**What is required**
Once you find the line containing "Lemma alternates_after_app (p", output it and every line after it to the end of the records, exactly.

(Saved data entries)
++++
Lemma findall_spaces_r (cur s t : list N) :
  Forall (λ c, is_space c = true ∧ is_word c = false) t →
  findall is_word is_space cur (s ++ t) = findall is_word is_space cur s.
Proof.
  intros Ht. revert cur s. induction Ht as [|c t [Hs Hw] _ IH]; intros cur s.
  - by rewrite app_nil_r.
  - rewrite findall_nonword by done. rewrite Hs. cbn [app].
    specialize (IH [] []). cbn [app] in IH. rewrite IH. cbn [findall flush].
    by rewrite app_nil_r.
Qed.
End Tokenizer.

(** ** Equal and non-Equal opcodes take turns *)

(** [m2] starts where [m1] ends, on both sides. *)
Definition adjacent (m1 m2 : Match) : Prop :=
  m1.1.1 + m1.2 = m2.1.1 ∧ m1.1.2 + m1.2 = m2.1.2.

(** No block starts where the block before it ends. *)
Definition gapped (l : list Match) : Prop :=
  ∀ n m1 m2, l !! n = Some m1 → l !! S n = Some m2 → ¬ adjacent m1 m2.

Lemma gapped_snoc (l : list Match) (m x : Match) :
  gapped (l ++ [m]) → ¬ adjacent m x → gapped ((l ++ [m]) ++ [x]).
Proof.
  intros Hg Hx n m1 m2 H1 H2.
  destruct (decide (S n < length (l ++ [m]))) as [Hlt|Hge].
  - rewrite lookup_app_l in H1, H2 by lia. by eapply Hg.
  - assert (n < length (l ++ [m])) as Hn.
    { apply lookup_lt_Some in H2. rewrite length_app in H2. simpl in H2. lia. }
    rewrite lookup_app_l in H1 by lia.
    rewrite lookup_app_r in H2 by lia.
    rewrite length_app in Hn, Hge, H2. simpl in Hn, Hge, H2.
    replace (S n - (length l + 1)) with 0 in H2 by lia. simpl in H2.
    rewrite lookup_app_r in H1 by lia.
    replace (n - length l) with 0 in H1 by lia. simpl in H1.
    by simplify_eq.
Qed.

Lemma gapped_last (l : list Match) (m m' : Match) :
  gapped (l ++ [m]) → m.1 = m'.1 → gapped (l ++ [m']).
Proof.
  intros Hg Hs n m1 m2 H1 H2.
  assert (S n < length l + 1) as Hn.
  { apply lookup_lt_Some in H2. by rewrite length_app in H2. }
  rewrite lookup_app_l in H1 by lia.
  destruct (decide (S n < length l)) as [Hlt|Hge].
  - rewrite lookup_app_l in H2 by lia.
    eapply (Hg n m1 m2); by rewrite lookup_app_l by lia.
  - rewrite lookup_app_r in H2 by lia.
    replace (S n - length l) with 0 in H2 by lia. simpl in H2. simplify_eq.
    intros [Ha Hb]. eapply (Hg n m1 m).
    + by rewrite lookup_app_l by lia.
    + rewrite lookup_app_r by lia.
      by replace (S n - length l) with 0 by lia.
    + unfold adjacent. by rewrite Hs.
Qed.

Lemma gapped_tail (m : Match) (l : list Match) : gapped (m :: l) → gapped l.
Proof. intros Hg n m1 m2 H1 H2. by apply (Hg (S n) m1 m2). Qed.

(** The loop that merges adjacent blocks leaves non-empty blocks, none of
    which starts where the one before ends. *)
Lemma merge_foldl_gapped (l : list Match) (st : Match * list Match) :
  Forall (λ m, 0 < m.2) l →
  Forall (λ m, 0 < m.2) st.2 → (st.1.2 = 0 → st.2 = []) → gapped (st.2 ++ [st.1]) →
  let st' := foldl merge_step st l in
  Forall (λ m, 0 < m.2) st'.2 ∧ (st'.1.2 = 0 → st'.2 = []) ∧ gapped (st'.2 ++ [st'.1]).
Proof.
  intros Hl. revert st. induction Hl as [|m l Hm Hl IH]; intros st Hpos Hz Hg; [done|].
  cbn [foldl]. apply IH; clear IH; destruct st as [[[i1 j1] k1] na], m as [[i2 j2] k2];
    simpl in *; unfold merge_step;
    destruct (bool_decide (i1 + k1 = i2) && bool_decide (j1 + k1 = j2)) eqn:Hadj;
    simpl; try done; try lia.
  - clear Hadj. case_bool_decide; [done|]. apply Forall_app. split; [done|].
    constructor; [simpl; lia|constructor].
  - by eapply gapped_last.
  - assert (¬ adjacent (i1, j1, k1) (i2, j2, k2)) as Hna.
    { unfold adjacent. simpl. intros [? ?].
      rewrite !bool_decide_eq_true_2 in Hadj by done. done. }
    clear Hadj. case_bool_decide.
    + rewrite Hz by done. intros [|n] ? ? ? ?; done.
    + by apply gapped_snoc.
Qed.

Lemma merge_adjacent_gapped (l : list Match) :
  Forall (λ m, 0 < m.2) l →
  Forall (λ m, 0 < m.2) (merge_adjacent l) ∧ gapped (merge_adjacent l).
Proof.
  intros Hl. unfold merge_adjacent.
  destruct (merge_foldl_gapped l ((0, 0, 0), []) Hl) as (Hp & Hz & Hg).
  - constructor.
  - done.
  - intros [|n] ? ? ? ?; done.
  - destruct (foldl merge_step (0, 0, 0, []) l) as [[[i1 j1] k1] na]. simpl in *.
    case_bool_decide.
    + rewrite Hz by done. split; [constructor|]. intros [|n] ? ? ? ?; done.
    + split; [|done]. apply Forall_app. split; [done|].
      constructor; [simpl; lia|constructor].
Qed.

(** What the opcode loop needs of the blocks still to come, at position
    [(i, j)]: an empty block is the last one, and after an Equal opcode a
    non-empty block does not start at the position. *)
Fixpoint spaced (after_equal : bool) (i j : nat) (l : list Match) : Prop :=
  match l with
  | [] => True
  | m :: l' =>
      (m.2 = 0 → l' = []) ∧
      (after_equal = true → m.2 ≠ 0 → ¬ (i = m.1.1 ∧ j = m.1.2)) ∧
      spaced true (m.1.1 + m.2) (m.1.2 + m.2) l'
  end.

Lemma gapped_spaced (l : list Match) (p : bool) (i j : nat) (s : Match) :
  Forall (λ m, 0 < m.2) l → gapped l → s.2 = 0 →
  (p = true → match l with [] => True | m :: _ => ¬ (i = m.1.1 ∧ j = m.1.2) end) →
  spaced p i j (l ++ [s]).
Proof.
  intros Hl. revert p i j. induction Hl as [|m l Hm Hl IH]; intros p i j Hg Hs Hp.
  - simpl. done.
  - cbn [app spaced]. split; [lia|]. split; [by intros; apply Hp|].
    apply IH; [by eapply gapped_tail|done|]. intros _.
    destruct l as [|m' l]; [done|].
    intros [? ?]. by apply (Hg 0 m m').
Qed.

Lemma alternates_after_app (p : option bool) (xs ys : list Opcode) :
  alternates_after p (xs ++ ys)
  ↔ alternates_after p xs ∧
    alternates_after (foldl (λ _ op, Some (is_equal op)) p xs) ys.
Proof.
  revert p. induction xs as [|x xs IH]; intros p; simpl; [tauto|].
  rewrite IH. tauto.
Qed.

Section OpcodeShape.
Context `{Countable A}.
Variables a b : list A.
++++
**Answer to this task**
Lemma alternates_after_app (p : option bool) (xs ys : list Opcode) :
  alternates_after p (xs ++ ys)
  ↔ alternates_after p xs ∧
    alternates_after (foldl (λ _ op, Some (is_equal op)) p xs) ys.
Proof.
  revert p. induction xs as [|x xs IH]; intros p; simpl; [tauto|].
  rewrite IH. tauto.
Qed.

Section OpcodeShape.
Context `{Countable A}.
Variables a b : list A.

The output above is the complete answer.